All this while I desperately tried to get children who had inspired — I learned — several of their former teachers to resign to sit still and try to learn. Eventually, I was able to teach them something. After I reminded them that 3 years without a steady teacher in my content area did not excuse acting like fools when they finally had a teacher. Their test scores went up an average of 30 points that year. I developed blood pressure that should have killed me, 230/180 for a couple of days, and that caused a secondary problem I still deal with today.
I am not all that special, and I’m not telling this story to pretend I am. I am not telling this story to seek pity for my struggles. I know that we all struggle with many stressors and grave misfortunes in our lives. It is expected that one soldiers on through at least some adversity. I know I was fortunate to get to college at all. Many from my background would not have made it there and through.

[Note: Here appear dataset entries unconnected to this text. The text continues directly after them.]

(* ===== verification/Gzip.v ===== *)
(** * object/compress/gzip: the writer and the reader *)

From S2P Require Import Prelude GoLib Errors ObjectTypes ObjectBackend ObjectMemory Compress.

(** The constants of compress/flate. *)
Definition CompressionLevel := Z.
Definition NoCompression : CompressionLevel := 0%Z.
Definition BestSpeed : CompressionLevel := 1%Z.
Definition BestCompression : CompressionLevel := 9%Z.
Definition DefaultCompression : CompressionLevel := (-1)%Z.
Definition HuffmanOnly : CompressionLevel := (-2)%Z.

Section gzip.
Context `{OB : ObjectBackend W B} `{CC : !Codec W B CompressionLevel}.

Record Writer := mkWriter { gw : Enc; w_closed : bool }.

Definition NewWriterLevel (w : Wr) (level : CompressionLevel) : result error Writer :=
  match enc_new w level with
  | Err err => Err err
  | Ok gw => Ok (mkWriter gw false)
  end.

Definition NewWriter (w : Wr) : result error Writer := NewWriterLevel w DefaultCompression.

Definition Writer_Write (s : W) (w : Writer) (p : bytes) : W * Writer * nat * option error :=
  if w.(w_closed) then (s, w, 0, Some (err_io ErrClosedPipe))
  else let '(s, gw, n, err) := enc_Write s w.(gw) p in (s, mkWriter gw false, n, err).

Definition Writer_Flush (s : W) (w : Writer) : W * Writer * option error :=
  if w.(w_closed) then (s, w, Some (err_io ErrClosedPipe))
  else let '(s, gw, err) := enc_Flush s w.(gw) in (s, mkWriter gw false, err).

Definition Writer_Close (now : time) (s : W) (w : Writer) : W * Writer * option error :=
  if w.(w_closed) then (s, w, None)
  else
    match enc_Close s w.(gw) with
    | (s, gw, Some err) => let '(s, _) := CloseWriter now s (below gw) in (s, mkWriter gw true, Some err)
    | (s, gw, None) => let '(s, err) := CloseWriter now s (below gw) in (s, mkWriter gw true, err)
    end.

Record Reader := mkReader { gr : Dec; r_closed : bool }.

Definition NewReader (s : W) (r : Rd) : W * result error Reader :=
  match dec_new s r with
  | (s, Err err) => (s, Err err)
  | (s, Ok gr) => (s, Ok (mkReader gr false))
  end.

Definition Reader_Read (s : W) (r : Reader) (n : nat) : W * Reader * bytes * option error :=
  if r.(r_closed) then (s, r, [], Some (err_io ErrClosedPipe))
  else let '(s, gr, chunk, err) := dec_Read s r.(gr) n in (s, mkReader gr false, chunk, err).

Definition Reader_Close (s : W) (r : Reader) : W * Reader * option error :=
  if r.(r_closed) then (s, r, None)
  else
    match dec_Close s r.(gr) with
    | (s, gr, Some err) => let '(s, _) := CloseReader s (source gr) in (s, mkReader gr true, Some err)
    | (s, gr, None) => let '(s, err) := CloseReader s (source gr) in (s, mkReader gr true, err)
    end.

Definition Header (r : Reader) : Hdr := dec_Header r.(gr).

End gzip.

(** ** Properties *)

(** What is written through a gzip writer, in any pieces with any flushes, is published
    when it is closed as one stream that stands for it, on that object of the backend alone,
    and a gzip reader of the object yields it; a second close does nothing. *)
Theorem gzip_roundtrip `{CS : CodecSpec W B CompressionLevel} now w b p q opts level pieces n fuel :
  is_open w b -> path_of b p = Some q -> valid_level level -> 0 < n -> length (concat pieces.*1) < fuel ->
  exists v z1 z2 w' z3 out r y1 y2,
    ObjectBackend.NewWriter None w b p opts = (w, Ok v) /\ NewWriterLevel v level = Ok z1 /\
    write_pieces Writer_Write Writer_Flush w z1 pieces = Some (w, z2) /\
    Writer_Close now w z2 = (w', z3, None) /\ Writer_Close now w' z3 = (w', z3, None) /\
    stored_at w w' b q out /\ encodes out (concat pieces.*1) /\
    ObjectBackend.NewReader None w' b p [] = (w', Ok r) /\ NewReader w' r = (w', Ok y1) /\
    read_to_end Reader_Read fuel w' y1 n = Some (w', y2, concat pieces.*1).
Proof.
  intros Ho Hp Hl Hn Hf.
  destruct (wrapper_roundtrip (fun g => mkWriter g false) (fun g => mkReader g false) Writer_Write Writer_Flush Reader_Read
    ltac:(done) ltac:(done) ltac:(done) now w b p q opts level pieces n fuel Ho Hp Hl Hn Hf)
    as (v & g1 & g2 & g3 & w' & out & r & y1 & y2 & Hv & Hg & Hw & He & Hcl & Hst & Hout & Hr & Hy & Hread).
  eexists v, _, _, w', (mkWriter g3 true), out, r, _, _.
  split_and!; [done|unfold NewWriterLevel; by rewrite Hg|exact Hw| |done|done|done|done|unfold NewReader; by rewrite Hy|exact Hread].
  unfold Writer_Close. cbn. by rewrite He, Hcl.
Qed.

(** ** A run, on the in-memory backend *)

Import Compress.Demo.
#[local] Existing Instance tree_order.

Lemma gzip_roundtrip_witness :
  exists v z1 z2 w' z3 r y1 y2,
    ObjectBackend.NewWriter None opened 0 "log.gz" [] = (opened, Ok v) /\ NewWriterLevel v BestSpeed = Ok z1 /\
    write_pieces Writer_Write Writer_Flush opened z1 [([x61; x62], true); ([x63], false)] = Some (opened, z2) /\
    Writer_Close 7 opened z2 = (w', z3, None) /\ files w' 0 !! "log.gz" = Some [x1f; x61; x62; x63] /\
    ObjectBackend.NewReader None w' 0 "log.gz" [] = (w', Ok r) /\ NewReader w' r = (w', Ok y1) /\
    read_to_end Reader_Read 9 w' y1 2 = Some (w', y2, [x61; x62; x63]).
Proof.
  destruct (gzip_roundtrip (W := Mem.world) (B := nat) 7 opened 0 "log.gz" "log.gz" [] BestSpeed [([x61; x62], true); ([x63], false)] 2 9)
    as (v & z1 & z2 & w' & z3 & out & r & y1 & y2 & H1 & H2 & H3 & H4 & _ & Hst & Ho & H5 & H6 & H7);
    [exact opened_ok|done|done|lia|cbn; lia|].
  exists v, z1, z2, w', z3, r, y1, y2. split_and!; [done..| |done|done|done].
  rewrite (proj2 Hst), decide_True by done. cbn in Ho. subst out. apply lookup_insert_eq.
Defined.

I just want some people to have some idea of who they are talking about when they start a sentence or a clause with the words “these teachers.”

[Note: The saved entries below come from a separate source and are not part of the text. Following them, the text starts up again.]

Definition timed_retryOperation (obs : nat -> observation) (config : RetryConfig) (w : W)
    : option (W * list duration * option error) :=
  if (config.(MaxRetries) <=? 0)%Z then '(w, e) ← op w; Some (w, [], e)
  else
    let config := with_defaults config in
    timed_loop (Z.to_nat config.(MaxRetries)) obs config config.(InitialDelay) w.
End retry.

(** ** IsTemporaryError

    Which foreign errors have the methods [Temporary] and [Timeout], and what they answer. *)
Class ForeignErrors := {
  foreign_Temporary : string -> option bool;
  foreign_Timeout : string -> option bool
}.

Section temporary.
Context `{ForeignErrors}.

(** [errors.As] for an interface of one method: the first error of the chain that has it. *)
Fixpoint errors_As_method (method : error -> option bool) (e : error) : option bool :=
  match method e with
  | Some b => Some b
  | None =>
      match e with
      | Wrapf _ c _ | SessionError _ _ _ (Some c) | MultiError (c :: _) | RetryError _ c => errors_As_method method c
      | _ => None
      end
  end.

(** The error of a context whose deadline has passed has both methods, and answers yes. *)
Definition method_of (foreign : string -> option bool) (e : error) : option bool :=
  match e with
  | Sentinel (ContextSentinel DeadlineExceeded) => Some true
  | Opaque text => foreign text
  | _ => None
  end.

Definition IsTemporaryError (e : option error) : bool :=
  match e with
  | None => false
  | Some e =>
      match errors_As_method (method_of foreign_Temporary) e with
      | Some b => b
      | None => match errors_As_method (method_of foreign_Timeout) e with Some b => b | None => false end
      end
  end.
End temporary.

When Arne Duncan talks about trying to get the top 2% of college students into the classroom, he’s talking about me. I have all manner of cords and plaques and assorted tchotchkes to prove it.
When self-appointed arbiters of teacher quality talk about effective teachers as if standardized test scores are the only thing that we can use to see if a teacher is effective, they are talking about me.
I stay almost every night until 7:30, working on school stuff. I am not the last person in my building most nights. I bring supplies for children whose families are suffering an economic downturn. I counsel children who should be pre-sexual about respecting themselves and their lives too much to be as hypersexual and reckless as they are being. So, when the arbiters of teacher quality talk about teacher dedication, they are talking about me.
I figuratively and damned near literally broke my heart trying to get good at this job.
But every time one of these people talks about teachers, I want to quit. Just quit. I could start a soy farm somewhere, or raise goats, or something. (This would be hilarious to you if you knew me.) Because every time one of these people talks about teachers, it’s to degrade us. They speak to blame us for the problems that exist in a society they have allowed or even encouraged to become less fair, less open, less kind to children and their caretakers. And there are many of us: competent, effective, and dedicated educators who became educators because it is what we truly wanted and felt called to do, who want to walk away now.
* I want to be clear that my mother was a constant support, and joined several of my professors in encouraging me to continue on for the PhD in my field. I did not choose to go that path, because I just could not handle the guilt anymore. That guilt was made by me, though, not the people around me.